«Projekt Jura» 11.06.2021, 12:01 Uhr

Digitalwährung: SNB startet neues Experiment – diesmal auch mit Grossbanken

Die Nationalbank kündigt unter dem Projektnamen «Jura» ein neues Experiment mit digitalem Zentralbankgeld an. Mit dabei sind diesmal unter anderem auch die Grossbanken UBS und Credit Suisse.
(Quelle: Schweizerische Nationalbank )
Die Schweizerische Nationalbank (SNB), die Banque de France und der Innovations-Hub der Bank für Internationalen Zahlungsausgleich bringen gemeinsam ein neues Experiment im Zusammenhang mit einer Digitalwährung an den Start. Durchgeführt werde dieses mit einem von Accenture angeführten Konsortium, bei dem auch die beiden Schweizer Grossbanken Credit Suisse und UBS, die SIX Digital Exchange, Natixis sowie R3 mitmischten, teilt die SNB mit. Denn es geht um sogenannte Wholesale-CBDCs, also digitales Zentralbankgeld für Finanzintermediäre.
Den Angaben zufolge soll beim «Projekt Jura» getauften Experiment die grenzüberschreitende Abwicklung unter Verwendung von zwei Wholesale-CBDCs und einem digitalen französischen Finanzinstrument getestet werden. Die Transaktion werde dabei über eine auf Distributed-Ledger-Technologie basierende Plattform abgewickelt. Konkret gehe es um den Tausch des Finanzinstruments gegen Euro-Wholesale-CBDC nach dem Prinzip Lieferung-gegen-Zahlung sowie den Tausch von Euro-Wholesale-CBDC gegen Schweizer-Franken-Wholesale-CBDC nach dem Prinzip Zahlung-gegen-Zahlung. Gemäss der SNB werden diese Transaktionen zwischen Banken mit Sitz in Frankreich und in der Schweiz abgewickelt.

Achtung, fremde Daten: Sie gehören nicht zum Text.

(** The exchange with the FD server, run: the client gets a number of its own for the file
    behind the descriptor [fd] that the server chose. *)
Lemma receive_fd_run (env : ClientEnv) (denv : Env) metadata id i n gpu_id wanted b fd file conn dc t t1
    path k j room s :
  let eid := effective_buffer_id id i n in
  path = os_path_join (socket_dir s) (eid +:+ ".sock") ->
  (k <= 60)%nat -> (j <= 29)%nat ->
  (forall m, (m < k)%nat -> path_exists env path (clock s + Z.of_nat m) = false) ->
  path_exists env path (clock s + Z.of_nat k) = true ->
  (forall m, (m < j)%nat -> connect_to env path (clock s + Z.of_nat k + Z.of_nat m) = None) ->
  metadata gpu_id = gpu_metadata wanted -> blen (gpu_metadata wanted) <= room ->
  dict_get eid (ALLOCATED_BUFFERS t) = Some b ->
  choose_fd denv conn eid b wanted (after_read conn dc t) = (Ret (Some fd), t1) ->
  conns t1 = conns (after_read conn dc t) ->
  descriptors exported t1 !! fd = Some file ->
  0 <= new_fd env (fd_table s) < 2 ^ 31 ->
  conns t !! conn = Some dc -> client_sent (gpu_metadata wanted) dc ->
  outbox dc = "" -> passed_fds dc = [] ->
  (forall t' dc', serve_fd_client denv eid conn t = (Ret tt, t') -> conns t' !! conn = Some dc' ->
     connect_to env path (clock s + Z.of_nat k + Z.of_nat j) =
       Some (client_end room (descriptors exported t') dc')) ->
  exists s',
    receive_fd env metadata id gpu_id i n s = (Ret (new_fd env (fd_table s)), s') /\
    fd_table s' = <[new_fd env (fd_table s) := file]> (fd_table s) /\
    clock s' = clock s + Z.of_nat (k + j) /\
    outbox <$> socks s' !! next_sock s = Some (gpu_metadata wanted) /\
    closed <$> socks s' !! next_sock s = Some true.
Proof.
  intros eid Hpath Hk Hj Hno Hyes Hrefused Hmeta Hroom Hb Hchoose Ht1 Hfile Hfd Hdc Hsent Hout Hfds Hlink.
  pose proof (serve_fd_client_run denv eid wanted conn dc b fd t t1 Hdc Hsent Hb Hchoose Ht1) as Eserve.
  specialize (Hlink _ _ Eserve (lookup_insert_eq _ _ _)).
  change (descriptors exported (set_conns _ t1)) with (descriptors exported t1) in Hlink.
  unfold answered, client_end in Hlink. simpl in Hlink. rewrite Hout, Hfds in Hlink. simpl in Hlink.
  rewrite Hfile in Hlink.
  assert (fd_table (later k s) = fd_table s) as Htab by (clear; induction k; simpl; congruence).
  assert (forall q, fd_table (later q (take_sock (later k s))) = fd_table s) as Htab'
    by (intros q; rewrite <- Htab; clear; induction q; simpl; congruence).
  unfold receive_fd. rewrite bind_unfold. simpl. rewrite client_buffer_id_agrees. fold eid.
  rewrite <- Hpath. rewrite bind_unfold, (wait_for_path_run env 60 k) by done.
  rewrite bind_unfold. simpl. rewrite later_clock, Hyes. rewrite bind_unfold. simpl.
  rewrite bind_unfold. simpl. rewrite bind_unfold.
  set (i0 := next_sock (later k s)).
  erewrite (connect_retry_run env 29 j) by
    (simpl; rewrite ?later_clock; first [done | apply Hlink | intros; by apply Hrefused]).
  rewrite bind_unfold. unfold on_sock at 1. simpl. rewrite lookup_insert_eq. unfold conn_send. simpl.
  rewrite Hmeta, (proj2 (Z.leb_le _ _)) by done.
  rewrite bind_unfold. unfold recvmsg. rewrite bind_unfold. unfold on_sock. simpl.
  rewrite lookup_insert_eq. simpl. rewrite bind_unfold. unfold take_rights. simpl. rewrite lookup_insert_eq. simpl.
  rewrite bind_unfold. simpl. rewrite bind_unfold. simpl.
  rewrite Htab'. rewrite int_of_bytes_of_int by done.
  assert (next_sock s = i0) as -> by (unfold i0; clear; induction k; simpl; congruence).
  eexists. split; [reflexivity|]. simpl. rewrite !lookup_alter_eq, !lookup_insert_eq. simpl.
  split; [done|]. split; [|done]. rewrite later_clock. simpl. rewrite later_clock. lia.
Qed.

«Für Zentralbanken ist es entscheidend, bei technologischen Entwicklungen am Puls der Zeit zu bleiben», wird Andréa Maechler, Mitglied des Direktoriums der SNB, im Communiqué zitiert. Sie erwähnt, dass die SNB im Rahmen des «Projekt Helvetia» bereits die Abwicklung von tokenisierten Vermögenswerten mittels Wholesale-CBDC untersucht. Maechler freut sich durch die Teilnahme an der neuen Initiative deshalb, diese Analyse in einen grenzüberschreitenden Kontext ausweiten zu können. Sylvie Goulard, die Vizepräsidentin der Banque de France, zeigt sich überzeugt, dass digitales Zentralbankgeld das Potenzial hat, «maximale Sicherheit und Effizienz bei Finanztransaktionen zu gewährleisten». So lancierte auch die französische Zentralbank im letzten Jahr ein Programm an Versuchen, um in diesem Bereich Fortschritte zu erzielen.
Offenbar will man aber nicht, dass nun aufgrund des neuen Projekts voreilige Schlüsse gezogen werden. In der Mitteilung heisst es, dass das «Projekt Jura» von «rein exploratorischer Natur» sei. Es dürfe nicht als Hinweis auf eine geplante Ausgabe von Wholesale-CBDC durch die SNB oder die Banque de France interpretiert werden, betont die Nationalbank.